PROBLEM> Pick out all lines of the entries that include the word "list" and copy them.

Saved data entries
+ + +

Definition set_eval_points_in_progress (v : list pyval) self : Designer W C :=
  {| experiment_caller := experiment_caller self; domain := domain self;
     worker_manager := worker_manager self; options := options self;
     reporter := reporter self; child := child self;
     available_capital := available_capital self;
     num_completed_evals := num_completed_evals self; step_idx := step_idx self;
     num_succ_queries := num_succ_queries self; num_workers := num_workers self;
     last_report_at := last_report_at self;
     last_model_build_at := last_model_build_at self; eval_points_in_progress := v;
     eval_idxs_in_progress := eval_idxs_in_progress self; history := history self;
     to_copy_from_qinfo_to_history := to_copy_from_qinfo_to_history self;
     full_policy_name := full_policy_name self;
     prev_eval_points := prev_eval_points self;
     prev_eval_vals := prev_eval_vals self; fidel_space := fidel_space self;
     prev_eval_fidels := prev_eval_fidels self; spent_capital := spent_capital self;
     init_cpu_time_stamp := init_cpu_time_stamp self;
     init_real_time_stamp := init_real_time_stamp self |}.

Definition set_eval_idxs_in_progress (v : list pyval) self : Designer W C :=
  {| experiment_caller := experiment_caller self; domain := domain self;
     worker_manager := worker_manager self; options := options self;
     reporter := reporter self; child := child self;
     available_capital := available_capital self;
     num_completed_evals := num_completed_evals self; step_idx := step_idx self;
     num_succ_queries := num_succ_queries self; num_workers := num_workers self;
     last_report_at := last_report_at self;
     last_model_build_at := last_model_build_at self;
     eval_points_in_progress := eval_points_in_progress self;
     eval_idxs_in_progress := v; history := history self;
     to_copy_from_qinfo_to_history := to_copy_from_qinfo_to_history self;
     full_policy_name := full_policy_name self;
     prev_eval_points := prev_eval_points self;
     prev_eval_vals := prev_eval_vals self; fidel_space := fidel_space self;
     prev_eval_fidels := prev_eval_fidels self; spent_capital := spent_capital self;
     init_cpu_time_stamp := init_cpu_time_stamp self;
     init_real_time_stamp := init_real_time_stamp self |}.

Definition set_history (v : History) self : Designer W C :=
  {| experiment_caller := experiment_caller self; domain := domain self;
     worker_manager := worker_manager self; options := options self;
     reporter := reporter self; child := child self;
     available_capital := available_capital self;
     num_completed_evals := num_completed_evals self; step_idx := step_idx self;
     num_succ_queries := num_succ_queries self; num_workers := num_workers self;
     last_report_at := last_report_at self;
     last_model_build_at := last_model_build_at self;
     eval_points_in_progress := eval_points_in_progress self;
     eval_idxs_in_progress := eval_idxs_in_progress self; history := v;
     to_copy_from_qinfo_to_history := to_copy_from_qinfo_to_history self;
     full_policy_name := full_policy_name self;
     prev_eval_points := prev_eval_points self;
     prev_eval_vals := prev_eval_vals self; fidel_space := fidel_space self;
     prev_eval_fidels := prev_eval_fidels self; spent_capital := spent_capital self;
     init_cpu_time_stamp := init_cpu_time_stamp self;
     init_real_time_stamp := init_real_time_stamp self |}.

Definition set_to_copy_from_qinfo_to_history (v : gmap string string) self : Designer W C :=
  {| experiment_caller := experiment_caller self; domain := domain self;
     worker_manager := worker_manager self; options := options self;
     reporter := reporter self; child := child self;
     available_capital := available_capital self;
     num_completed_evals := num_completed_evals self; step_idx := step_idx self;
     num_succ_queries := num_succ_queries self; num_workers := num_workers self;
     last_report_at := last_report_at self;
     last_model_build_at := last_model_build_at self;
     eval_points_in_progress := eval_points_in_progress self;
     eval_idxs_in_progress := eval_idxs_in_progress self; history := history self;
     to_copy_from_qinfo_to_history := v; full_policy_name := full_policy_name self;
     prev_eval_points := prev_eval_points self;
     prev_eval_vals := prev_eval_vals self; fidel_space := fidel_space self;
     prev_eval_fidels := prev_eval_fidels self; spent_capital := spent_capital self;
     init_cpu_time_stamp := init_cpu_time_stamp self;
     init_real_time_stamp := init_real_time_stamp self |}.

Definition set_prev_eval_points (v : list pyval) self : Designer W C :=
  {| experiment_caller := experiment_caller self; domain := domain self;
     worker_manager := worker_manager self; options := options self;
     reporter := reporter self; child := child self;
     available_capital := available_capital self;
     num_completed_evals := num_completed_evals self; step_idx := step_idx self;
     num_succ_queries := num_succ_queries self; num_workers := num_workers self;
     last_report_at := last_report_at self;
     last_model_build_at := last_model_build_at self;
     eval_points_in_progress := eval_points_in_progress self;
     eval_idxs_in_progress := eval_idxs_in_progress self; history := history self;
     to_copy_from_qinfo_to_history := to_copy_from_qinfo_to_history self;
     full_policy_name := full_policy_name self; prev_eval_points := v;
     prev_eval_vals := prev_eval_vals self; fidel_space := fidel_space self;
     prev_eval_fidels := prev_eval_fidels self; spent_capital := spent_capital self;
     init_cpu_time_stamp := init_cpu_time_stamp self;
     init_real_time_stamp := init_real_time_stamp self |}.

Definition set_prev_eval_vals (v : list pyval) self : Designer W C :=
  {| experiment_caller := experiment_caller self; domain := domain self;
     worker_manager := worker_manager self; options := options self;
     reporter := reporter self; child := child self;
     available_capital := available_capital self;
     num_completed_evals := num_completed_evals self; step_idx := step_idx self;
     num_succ_queries := num_succ_queries self; num_workers := num_workers self;
     last_report_at := last_report_at self;
     last_model_build_at := last_model_build_at self;
     eval_points_in_progress := eval_points_in_progress self;
     eval_idxs_in_progress := eval_idxs_in_progress self; history := history self;
     to_copy_from_qinfo_to_history := to_copy_from_qinfo_to_history self;
     full_policy_name := full_policy_name self;
     prev_eval_points := prev_eval_points self; prev_eval_vals := v;
     fidel_space := fidel_space self; prev_eval_fidels := prev_eval_fidels self;
     spent_capital := spent_capital self;
     init_cpu_time_stamp := init_cpu_time_stamp self;
     init_real_time_stamp := init_real_time_stamp self |}.

Definition set_fidel_space (v : option pyval) self : Designer W C :=
  {| experiment_caller := experiment_caller self; domain := domain self;
     worker_manager := worker_manager self; options := options self;
     reporter := reporter self; child := child self;
     available_capital := available_capital self;
     num_completed_evals := num_completed_evals self; step_idx := step_idx self;
     num_succ_queries := num_succ_queries self; num_workers := num_workers self;
     last_report_at := last_report_at self;
     last_model_build_at := last_model_build_at self;
     eval_points_in_progress := eval_points_in_progress self;
     eval_idxs_in_progress := eval_idxs_in_progress self; history := history self;
     to_copy_from_qinfo_to_history := to_copy_from_qinfo_to_history self;
     full_policy_name := full_policy_name self;
     prev_eval_points := prev_eval_points self;
     prev_eval_vals := prev_eval_vals self; fidel_space := v;
     prev_eval_fidels := prev_eval_fidels self; spent_capital := spent_capital self;
     init_cpu_time_stamp := init_cpu_time_stamp self;
     init_real_time_stamp := init_real_time_stamp self |}.

Definition set_prev_eval_fidels (v : option (list pyval)) self : Designer W C :=
  {| experiment_caller := experiment_caller self; domain := domain self;
     worker_manager := worker_manager self; options := options self;
     reporter := reporter self; child := child self;
     available_capital := available_capital self;
     num_completed_evals := num_completed_evals self; step_idx := step_idx self;
     num_succ_queries := num_succ_queries self; num_workers := num_workers self;
     last_report_at := last_report_at self;
     last_model_build_at := last_model_build_at self;
     eval_points_in_progress := eval_points_in_progress self;
     eval_idxs_in_progress := eval_idxs_in_progress self; history := history self;
     to_copy_from_qinfo_to_history := to_copy_from_qinfo_to_history self;
     full_policy_name := full_policy_name self;
     prev_eval_points := prev_eval_points self;
     prev_eval_vals := prev_eval_vals self; fidel_space := fidel_space self;
     prev_eval_fidels := v; spent_capital := spent_capital self;
     init_cpu_time_stamp := init_cpu_time_stamp self;
     init_real_time_stamp := init_real_time_stamp self |}.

+ + +

RESPONSE>
Definition set_eval_points_in_progress (v : list pyval) self : Designer W C :=
Definition set_eval_idxs_in_progress (v : list pyval) self : Designer W C :=
Definition set_prev_eval_points (v : list pyval) self : Designer W C :=
Definition set_prev_eval_vals (v : list pyval) self : Designer W C :=
Definition set_prev_eval_fidels (v : option (list pyval)) self : Designer W C :=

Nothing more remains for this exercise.